The projected under-recovery for FY09 was estimated at Rs 2.45 lac crs. This bail out package works out as under:

Price hike takes care of Rs 21K crs,

Duty cuts take care of Rs 22 K crs,

Upstream assistance from ONGC/OIL Rs 45 K crs,

OMCs absorb Rs 20 K crs,

Oil Bonds will take care of Rs 95 K crs ,

The balance Rs 42 K crs have been left uncovered.

I am happy that he govt. has worked on the suggested lines in these columns but has not taken care of the policy formulation in this regard. The impact of this exercise will not be bad whatever be the stance taken by the market people.I also don’t think that the Congress will have any unpopularity on this score for every body understands the economic imperatives. Congress has lost more ground due to eskewed mannerism which is not likable by any body.
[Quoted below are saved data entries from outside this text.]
(** X5.  What [getAbsolutePaths] returns for a module are the instance chains
    from the top-level module down to it, all of them and nothing else: a
    list of instances is among the returned paths exactly when it is built
    from the empty list at the top-level module by appending, at each
    step down, the instance of a use of the module reached. *)
Theorem getAbsolutePaths_instance_chains (g : InstanceGraph) (rank : Node → nat)
    (paths : Node → list (list InstanceOp))
    (fuel : nat) (op : Operation) (c : InstancePathCache) :
  graph_closed g → acyclic g rank → path_equations g paths →
  cache_ok g paths c →
  is_Some (nodeMap g !! op) → rank op < fuel →
  ∃ pl c',
    getAbsolutePaths fuel op c = Ok (pl, c')
    ∧ ∀ p, p ∈ pathsValue (allocator c') pl ↔ instanceChain g op p.
Proof.
  intros Hclosed Hacyc Heqs Hc Hin Hr.
  pose proof Heqs as [Hroot Heq].
  destruct (getAbsolutePaths_returns g rank paths Hclosed
              (fun m us u Hne Hm Hu => acyclic_lookup g rank m us u Hacyc Hne Hm Hu)
              Hroot (fun m us Hne Hus => Heq m us Hus Hne) fuel op c Hc Hin Hr)
    as (pl & c' & Hrun & Hc' & He & Hsub & Hv & Hp).
  exists pl, c'. split; [done|]. intros p. rewrite Hp.
  by eapply path_equations_chains.
Qed.

Lemma getAbsolutePaths_instance_chains_witness :
  ∃ pl c',
    getAbsolutePaths 3 2 (newCache exampleGraph) = Ok (pl, c')
    ∧ ∀ p, p ∈ pathsValue (allocator c') pl ↔ instanceChain exampleGraph 2 p.
Proof.
  apply (getAbsolutePaths_instance_chains exampleGraph (fun m => m)
           (absolutePathsTo 2 exampleGraph) 3 2 (newCache exampleGraph)).
  - apply (bool_decide_unpack _). vm_compute. exact I.
  - apply (bool_decide_unpack _). vm_compute. exact I.
  - apply (bool_decide_unpack _). vm_compute. exact I.
  - split; [reflexivity|]. apply map_Forall_empty.
  - exists [ {| getInstance := 11; getParent := 1; getTarget := 2 |};
             {| getInstance := 12; getParent := 0; getTarget := 2 |} ].
    vm_compute. reflexivity.
  - lia.
Defined.

(** ** [getAbsolutePaths]: a module that instantiates itself *)

Section self_instantiation.
Variables (g : InstanceGraph) (m : Node).
Hypothesis Hm : m ≠ getTopLevelNode g.
Hypothesis Hself : selfInstantiating g m.

Lemma uses_loop_avoids fuel
    (IH : ∀ op c pl c', instanceGraph c = g → absolutePathsCache c !! m = None →
            getAbsolutePaths fuel op c = Ok (pl, c') →
            op ≠ m ∧ instanceGraph c' = g ∧ absolutePathsCache c' !! m = None)
    (l : list InstanceRecord) : ∀ ext c ext' c',
  instanceGraph c = g → absolutePathsCache c !! m = None →
  foldlR (fun '(extendedPaths, c) inst =>
            '(instPaths, c) ← getAbsolutePaths fuel (getParent inst) c;
            Ok (foldl (fun '(extendedPaths, c) path =>
                         let '(newPath, c) :=
                           appendInstance path (getInstance inst) c in
                         (push_back extendedPaths newPath, c))
                      (extendedPaths, c)
                      (readPaths (allocator c) instPaths)))
         (ext, c) l = Ok (ext', c') →
  Forall (fun u => getParent u ≠ m) l
  ∧ instanceGraph c' = g ∧ absolutePathsCache c' !! m = None.
Proof.
  induction l as [|u l IHl]; intros ext c ext' c' Hg Hc Hrun.
  - injection Hrun as <- <-. done.
  - cbn [foldlR] in Hrun.
    destruct (getAbsolutePaths fuel (getParent u) c) as [[pl c1]|] eqn:Hcall; [|done].
    rewrite bind_Ok in Hrun. cbn beta iota in Hrun.
    destruct (IH _ _ _ _ Hg Hc Hcall) as (Hu & Hg1 & Hc1).
    pose proof (appendInstance_loop_frame (getInstance u)
                  (readPaths (allocator c1) pl) ext c1) as Hframe.
    cbv zeta in Hframe.
    destruct (foldl _ (ext, c1) (readPaths (allocator c1) pl)) as [ext2 c2].
    cbn [snd] in Hframe. destruct Hframe as [Hg2 Hc2].
    rewrite bind_Ok in Hrun.
    destruct (IHl ext2 c2 ext' c') as (Hl & Hg' & Hc'); [congruence..|done|].
    split; [by constructor|done].
Qed.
I may tell that Indian economy as represented by Sensex has always shown positive moves in line with the surge in oil prices. In the year 2000 oil was selling for under GBP 20/bbl and the Nifty used to be around 1100 pts and now when the oil is selling for GBP 50/bbl the Nifty has had a closing of 4670 points. In terms of Indian oil basket this holds true. Indian oil basket was $27 in 2002 (Nifty 1000),in 2003 $28 (Nifty 2000), in 2004 $40 (Nifty 2500), in 2005 $55 (Nifty 3500), in 2006 $63 (nifty 4000) , in 2007 $79 ( Nifty 4500) and 2008 $127 (Nifty in Jan 6300 and now 4700).

Do you also see some correlation ? In fact this is only natural for we are still not that automated economy and the developed nation suffer more for the oil rise than we do. I have explained this phenomenon even earlier in these columns. So fear not for the petrol price rise and have faith that the valuations are just right, even on the lower side of the right valuations.